22 1世紀のサルデス会衆の成員,および20世紀の油そそがれた残りの者の成員にとって,「征服する者」とは,主イエス・キリストの追随者を表明する象徴的な外衣を,よごすことも汚すこともしなかった油そそがれたクリスチャンを意味します。その者は,サルデスがかつてその一部であった,この人類の世の中にいようと,イエス・キリストご自身が人間として地上におられた時,この世のものとならなかったように,自分もこの世のものとはなりません。(ヨハネ 15:19; 17:14-16)自分を「世から汚点のない」状態に保ち,世も「世にあるものをも」愛さないことにより,純粋で,汚れないキリスト教を実践します。(ヤコブ 1:27。ヨハネ第一 2:15-17)持って生まれた罪の状態と弱さのゆえに,それと知らずに,あるいは不本意に罪を犯してしまうかもしれませんが,罪を犯したことに気づくと,悔い改め,神のゆるしを請い,「み子イエスの血」を通して罪を清めてもらうのです。(ヨハネ第一 1:7から2:2。啓示 1:5)こうして,自分の外衣を汚さないように保ちます。
23 (イ)「征服する者」という表現は,他のどんな意味で適用されますか。(ロ)マタイ 10章32,33節のイエスの言葉は,征服することに関するこの面をどのように強調していますか。
23 「征服する者」という表現はまた,敵の手による残酷な死の危険に面しても,恥じることなくイエス・キリストを自分の贖い主,主また主人として認める,油そそがれたクリスチャンを意味します。キリストを認めていることと調和し,またその証拠として,征服者は,地上の政治・宗教・軍事上の人間の奴隷になることを拒みます。パウロはこう述べています。「自由な人の時に召された者はキリストの奴隷です。あなたがたは代価をもって買われたのです。もう人間の奴隷となってはなりません」。(コリント第一 7:22,23)征服者は,次のイエスの言葉をも真剣に受け取ります。「それゆえ,人の前でわたしとの結びつきを言い表わす者はみな,わたしも天におられるわたしの父の前でその者との結びつきを言い表わします。しかし,人の前でわたしのことを否認する者がだれでも,わたしも天におられるわたしの父の前でその者のことを否認します」。(マタイ 10:32,33。マルコ 8:38。ルカ 9:26)征服者は栄光を受けたキリストにより,天の父の前またみ使いたちの前で認められるのですから,それは,彼が地上でキリストを認めることにより征服を遂げるからに違いありません。

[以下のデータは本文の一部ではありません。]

(* ===== verification/EntityRefinement.v ===== *)
(** * Refinement: the entity runtime drives the directory by its own steps

    Whatever the threads of [EntityRuntime] do, the directory they share goes
    through critical sections of [Directory.World]; so what is proved of the
    threads around a directory holds of the runtime.  The relation also says
    what the threads hold: an effect in a thread's hand is in hand in the
    directory's world, a slot a thread names was claimed for the entity the
    thread names, and a slot taken out of the map is terminal or one of the
    rows that shutdown drained. *)

From S2P Require Import Prelude Lifecycle DirectorySlot Directory EntityRuntime EntityExample.
From S2P Require Import EntityCustody.

Section worlds.
Context {I C E L : Type} `{Countable I} (clone : E → option E) (hash_one : I → N).
Implicit Types (w : World I C E L).

Lemma world_steps_inv w w' :
  world_inv hash_one w → rtc (world_step clone hash_one) w w' → world_inv hash_one w'.
Proof.
  intros Hw Hrun. revert Hw. induction Hrun as [|w w1 w2 Hstep _ IH]; [done|].
  intros Hw. eapply IH, world_step_inv, Hstep. exact Hw.
Qed.

(** What one step of the directory keeps: nothing is put back in the map, no
    claim is forgotten, a terminal slot stays terminal. *)
Definition terminal_at w slot : Prop :=
  ∃ x, arena (directory w) !! slot = Some x ∧ terminal x.

Lemma world_step_terminal w w' slot :
  world_inv hash_one w → world_step clone hash_one w w' → terminal_at w slot → terminal_at w' slot.
Proof.
  intros Hinv Hstep (x & Hx & Ht).
  assert (∀ f s, (∀ y, terminal y → terminal (f y)) →
    ∃ y, arena (update_slot f s (directory w)) !! slot = Some y ∧ terminal y) as Hup.
  { intros f s Hf. simpl. rewrite lookup_alter. case_decide; subst; rewrite Hx; simpl; eauto. }
  unfold terminal_at. destruct Hstep; cbn [directory with_directory].
  - unfold allocate_dispatch. destruct (allocate _). simpl. eauto.
  - rewrite claim_spec in H2. destruct (allocate _) as [n [s|]]; cbv zeta in H2; [|done].
    rewrite claimed_slot_ok in H2. injection H2 as <- <- <-. cbn [arena put_entry set_shards set_arena].
    rewrite lookup_insert_ne; [simpl; eauto|]. intros Heq. subst slot.
    by rewrite fresh_slot in Hx.
  - rewrite claim_spec in H0. destruct (allocate _) as [n [s|]]; cbv zeta in H0;
      [by rewrite claimed_slot_ok in H0|]. injection H0 as <- <-. simpl. eauto.
  - apply Hup. intros. by eapply slot_op_terminal.
  - apply Hup, next_terminal.
  - apply Hup. intros y Hy. case_match; [done|]. by apply next_terminal.
  - destruct effect; subst; eauto. rewrite remove_matching_spec in H1 by apply Hinv.
    injection H1 as <-. case_decide; simpl; eauto.
  - rewrite take_slot_arena. eauto.
  - simpl. eauto.
Qed.
Lemma submit_Some x (event : SlotEvent Pending E L) x' i :
  submit clone x event = (x', Some i) →
  ∃ machine d, slot_state x = SlotState_Ready machine ∧
    EntitySlot_decide clone machine event = Some d ∧ x' = installed_slot x d.
Proof.
  pose proof (submit_spec clone x event) as Hs. intros Hsub. rewrite Hsub in Hs.
  destruct (slot_state x) as [machine|]; [|done].
  destruct (EntitySlot_decide clone machine event) as [d|] eqn:Hd; [|done].
  injection Hs as -> _. by exists machine, d.
Qed.

Lemma on_routes_Some {A} (op : Op (LocalDirectory I Pending E L) A) r r' b :
  on_routes op r = (r', Some b) →
  ∃ d, op (routes r) = (d, Some b) ∧ slots r' = arena d.
Proof. unfold on_routes. destruct (op (routes r)) as [d o]. intros [= <- ->]. by exists d. Qed.

Lemma on_port_Some {A} (op : Op P A) r r' b :
  on_port op r = (r', Some b) → slots r' = slots r.
Proof. unfold on_port. destruct (op (port r)) as [p o]. by intros [= <- _]. Qed.

Lemma set_retirement_id (x : SlotExecution Pending E L) : set_retirement (retirement x) x = x.
Proof. by destruct x. Qed.

Lemma submitted_Some slot (event : SlotEvent Pending E L) a a' x x' i :
  a !! slot = Some x → submit clone x event = (x', Some i) → a' = <[slot := x']> a →
  submitted event slot a a'.
Proof.
  intros Hx (m & d & Hm & Hd & ->)%submit_Some ->.
  exists x, m, d, (retirement x). by rewrite set_retirement_id.
Qed.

24 (イ)人はどのようにして,自分の名が「命の書」に試験的に書かれるようにしますか。(ロ)その人はどのようにして,自分の名が「命の書」に確かにとどめられるようにしますか。それを達成することは何を意味しますか。
24 そうした征服者すべては,とこしえに保護されるでしょう。キリストの足跡に従い,狭い門を通って,命に至る狭められた道を歩んできたので,試験的にではありますが,すでに自分の名を「命の書」に書かれています。(マタイ 7:13,14)征服者は,その狭められた道を歩み続け,クリスチャンの信仰と忠実さを通してこの世を征服することにより,自分の名をその「命の書」に確かにとどめてもらうことになります。主イエス・キリストは次の保証を与えておられます。「わたしは彼の名を命の書から決して塗り消さない」。その者の天の相続財産である命は,不滅性ですから,彼は限りなくとこしえに,王イエス・キリストのふさわしい共同者として,「白い外衣を着て」歩くことができます。これは,霊が諸会衆に述べることとして,「耳のある者」が聞くに価する知らせです。